Something like this might work even better based around Prosperity rather than on Science itself - ie as you get more Prosperous (earn gold by consistently fulfilling the demands of Domestic Market) this gradually attracts raiders (interested more in loot than learning

). Your Prosperity could have Science-boosting effects that you would want to maintain by beating the raiders.
If you successfully repel the raiders it allows your Prosperity to continue to gradually build uninterrupted; if they successfully raid your city and sack improvements and disrupt your Domestic Markets trade this leads to a setback in local Prosperity that you will have to work to recover from.
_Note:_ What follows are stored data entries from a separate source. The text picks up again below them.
(** Cutting the links into [cat]: its parents forget their child, its children
    their parent. *)
Lemma remove_cuts t :
  cats t = m →
  ∃ t1, (∀ (k : M tstate ()),
    ((category ← find_cat cat;
        for_each (sorted_elems (parents category)) (λ j,
          on_cat j (Category_remove_child cat))) ;;
     (category ← find_cat cat;
        for_each (sorted_elems (children category)) (λ j,
          on_cat j (Category_remove_parent cat))) ;; k) t = k t1) ∧
    cut into into m (cats t1).
Proof.
  intros <-. destruct (for_each_cut (λ _, nothing) (λ j n x, n = j ∧ x = cat)
    (λ j, on_cat j (Category_remove_child cat)) (sorted_elems (parents c)) t) as (ta & Hoka & Hcuta).
  { intros j t' Hj Hd. apply on_cat_cut; [|intros c0; unfold nothing; cbn; set_solver
      |by intros ?? []|naive_solver].
    apply elem_of_dom. rewrite Hd. apply elem_of_dom, (wf_parent_dom _ Hwf cat). exists c.
    split; [done|]. by apply elem_of_sorted_elems. }
  destruct (dom_some _ _ cat (proj1 Hcuta)) as [ca Hca]; [eauto|].
  assert (Hch : children ca = children c).
  { destruct (proj2 Hcuta cat c ca Hc Hca) as (_ & _ & _ & _ & Hk). apply set_eq. intros x.
    rewrite Hk. split; [naive_solver|]. intros Hx. split; [done|].
    intros (j & Hj & Hcj & ->). subst j. apply elem_of_sorted_elems in Hj.
    apply (wf_acyclic _ Hwf cat), tc_once. by exists c. }
  destruct (for_each_cut (λ j n x, n = j ∧ x = cat) (λ _, nothing)
    (λ j, on_cat j (Category_remove_parent cat)) (sorted_elems (children c)) ta) as (t1 & Hok1 & Hcut1).
  { intros j t' Hj Hd. apply on_cat_cut; [|intros c0; unfold nothing; cbn; set_solver
      |naive_solver|by intros ?? []].
    apply elem_of_dom. rewrite Hd, (proj1 Hcuta). apply elem_of_dom, (wf_child_dom _ Hwf cat). exists c.
    split; [done|]. by apply elem_of_sorted_elems. }
  exists t1. split.
  - intros k. erewrite bind_ok by (rewrite (bind_ok _ _ _ _ _ (find_cat_ok _ _ _ Hc)); exact Hoka).
    by erewrite bind_ok by (rewrite (bind_ok _ _ _ _ _ (find_cat_ok _ _ _ Hca)), Hch; exact Hok1).
  - destruct Hcuta as [Hda Ha], Hcut1 as [Hd1 H1]. split; [congruence|]. intros n c0 c1 H0 Hn1.
    destruct (dom_some _ _ n Hda) as [c0a H0a]; [eauto|].
    destruct (Ha n c0 c0a H0 H0a) as (? & ? & ? & HaP & HaC).
    destruct (H1 n c0a c1 H0a Hn1) as (? & ? & ? & H1P & H1C).
    split_and!; [congruence..| |]; intros x; unfold into, nothing in *.
    + rewrite H1P, HaP. split; [|set_solver]. intros [[Hx _] Hnx]. split; [done|]. intros ->.
      apply Hnx. exists n. split; [|done]. apply elem_of_sorted_elems.
      assert (Hch' : C (cats t) cat n) by (apply (wf_sym _ Hwf); by exists c0).
      destruct Hch' as (? & ? & ?). by simplify_eq.
    + rewrite H1C, HaC. split; [|set_solver]. intros [[Hx Hnx] _]. split; [done|]. intros ->.
      apply Hnx. exists n. split; [|done]. apply elem_of_sorted_elems.
      assert (Hpa : P (cats t) cat n) by (apply (wf_sym _ Hwf); by exists c0).
      destruct Hpa as (? & ? & ?). by simplify_eq.
Qed.

Context (m1 : gmap string Category) (Hcut : cut into into m m1).

Lemma into_P_far n a : ¬ tc (P m) n cat → tc (P m1) n a ↔ tc (P m) n a.
Proof.
  intros Hnt. split.
  - apply tc_mono. intros x y Hx. by apply (cut_P _ _ _ _ _ _ Hcut) in Hx as [??].
  - apply tc_restrict. intros x y Hx Hxy. apply (cut_P _ _ _ _ _ _ Hcut). split; [done|].
    intros ->. apply Hnt. by eapply tc_rtc_l; [|apply tc_once].
Qed.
You can reach optimal rates of prosperity, growth and science only by successfully protecting trade over long periods (just like the "Pax Romana" enabled gradual process of sustained development over hundreds of years). To make Prosperity of your cities something you strive to build and protect; reaching higher Prosperity levels for a city (like the Civ4 city Culture Levels of Developing->Legendary etc) should boost Domestic Economy demands there, and could also help research or generate trade points / FF Points.
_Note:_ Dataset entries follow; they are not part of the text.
(* ===== verification/TaxonomyThms.v ===== *)
(** * Correctness of category taxonomies

    The properties of src/jsonxapian/taxonomy.cc: the hierarchy stays
    well-formed under every sequence of operations, what each operation does to
    the links, which categories it reports as modified, and the JSON round trip. *)

From S2P Require Import Prelude Json Taxonomy TaxonomyClosure TaxonomyFacts TaxonomyOps TaxonomyCut.

(** ** Sequences of operations *)

Inductive operation : Type :=
| OpAdd (cat_name : string)
| OpAddParent (cat_name parent_name : string)
| OpRemoveParent (cat_name parent_name : string)
| OpRemove (cat_name : string)
| OpFromJson (value : json).

Definition run_op (o : operation) : M tstate () :=
  match o with
  | OpAdd n => Taxonomy_add n
  | OpAddParent n p => Taxonomy_add_parent n p
  | OpRemoveParent n p => Taxonomy_remove_parent n p
  | OpRemove n => Taxonomy_remove n
  | OpFromJson v => Taxonomy_from_json v
  end.

(** The states a taxonomy can be in: it starts empty, and an operation leaves a
    state whether it returns or throws. *)
Inductive reachable : tstate → Prop :=
| reachable_empty md : reachable (mkT ∅ md)
| reachable_step t o : reachable t → reachable (run_op o t).1.

(** ** Preservation of the invariant *)

Definition wf_rel (t t' : tstate) : Prop := wf (cats t) → wf (cats t').

#[export] Instance wf_rel_preorder : PreOrder wf_rel.
Proof. split; [by intros t H|]. intros t1 t2 t3 H12 H23 H. by apply H23, H12. Qed.

Lemma wf_empty : wf ∅.
Proof.
  assert (He : ∀ next x y, ¬ edge next ∅ x y) by (intros next x y (? & ? & _); done).
  split; try (intros n c; intros; by rewrite lookup_empty in *).
  - intros n p. split; intros H; by apply He in H.
  - intros n H. destruct H; by eapply He.
Qed.

Lemma add_wf n t : wf_rel t (Taxonomy_add n t).1.
Proof. intros H. by destruct (add_core n t H) as (? & -> & ? & _). Qed.

Lemma add_parent_wf n p t : wf_rel t (Taxonomy_add_parent n p t).1.
Proof.
  intros H. destruct (decide (n = p)) as [->|Hne].
  - unfold Taxonomy_add_parent. by rewrite decide_True.
  - by destruct (add_parent_core n p t H Hne) as [[_ ->]|(_ & ? & -> & ? & _)].
Qed.

Lemma remove_parent_none n p t :
  n = p ∨ cats t !! n = None ∨ cats t !! p = None → Taxonomy_remove_parent n p t = (t, Ok ()).
Proof.
  unfold Taxonomy_remove_parent. case_decide; [done|].
  destruct (cats t !! n), (cats t !! p); naive_solver.
Qed.

Lemma remove_parent_wf n p t : wf_rel t (Taxonomy_remove_parent n p t).1.
Proof.
  intros H. destruct (decide (n = p)) as [|Hne]; [by rewrite remove_parent_none by auto|].
  destruct (cats t !! n) eqn:E1; [|by rewrite remove_parent_none by auto].
  destruct (cats t !! p) eqn:E2; [|by rewrite remove_parent_none by auto].
  by destruct (remove_parent_core n p t H Hne) as (? & -> & ? & _); [eauto..|].
Qed.

Lemma remove_wf n t : wf_rel t (Taxonomy_remove n t).1.
Proof.
  intros H. destruct (cats t !! n) eqn:E.
  - by destruct (remove_core n t H) as (? & -> & ? & _); [eauto|].
  - unfold Taxonomy_remove. by rewrite E.
Qed.

Lemma liftM_rel {A} (R : tstate → tstate → Prop) `{!PreOrder R} (r : res A) t : R t (liftM r t).1.
Proof. done. Qed.

Lemma from_json_member_rel (R : tstate → tstate → Prop) `{!PreOrder R} m t :
  (∀ n t, R t (Taxonomy_add n t).1) → (∀ n p t, R t (Taxonomy_add_parent n p t).1) →
  R t (from_json_member m t).1.
Proof.
  intros Hadd Hpar. destruct m as [n item]. cbn [from_json_member].
  apply M_bind_rel; [done|apply Hadd|]. intros _ s. destruct (isNull item); [done|].
  apply M_bind_rel; [done|apply liftM_rel; done|]. intros _ s1. apply for_each_rel; [done|].
  intros j s2 _. apply M_bind_rel; [done|apply liftM_rel; done|]. intros _ s3.
  apply M_bind_rel; [done|apply liftM_rel; done|]. intros p s4. apply Hpar.
Qed.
Prosperity is in M:C but doesn't seem to have a significant role ATM, and needs to be made something substantial yet distinct from Fealty. So having it be generated by successful Domestic Market management over a long time, and gradually attract raiders that could disrupt prosperity if not defeated; would be a really interesting system
A Liverpool-Manchester did copy that one to gain easy access to wagons. This is why the standard gauge is called Stevenson gauge (line was built by George Stevenson). However it didn't become the standard at all. At least not at first. England experienced what was to become known as the gauge war where the railroads disagreed on the gauge. Anything between 65 cm to 2,1 m was used and in the end a law was passed around 1890 to make Stevenson gauge a standard. The US made the same gauge a standard at around same time and changed gauge on 18000 km (or was it miles?) of track in 36 hours. Trains took twice as long to convert and the railroads had 3 days without trains.
This is getting off topic

ok I'm not going to join the debate about that or public baths

but its a good example of why XML-moddable flexibility is the way to go. There can be endless debates about what is thematic in various settings and time periods, but having a standard foundation of stable and flexibly moddable code is generally always the best to go so you can tailor the result to whatever your intention is.
Phew, that was a long post. Now I think I'll go have a bath. (Not in public though.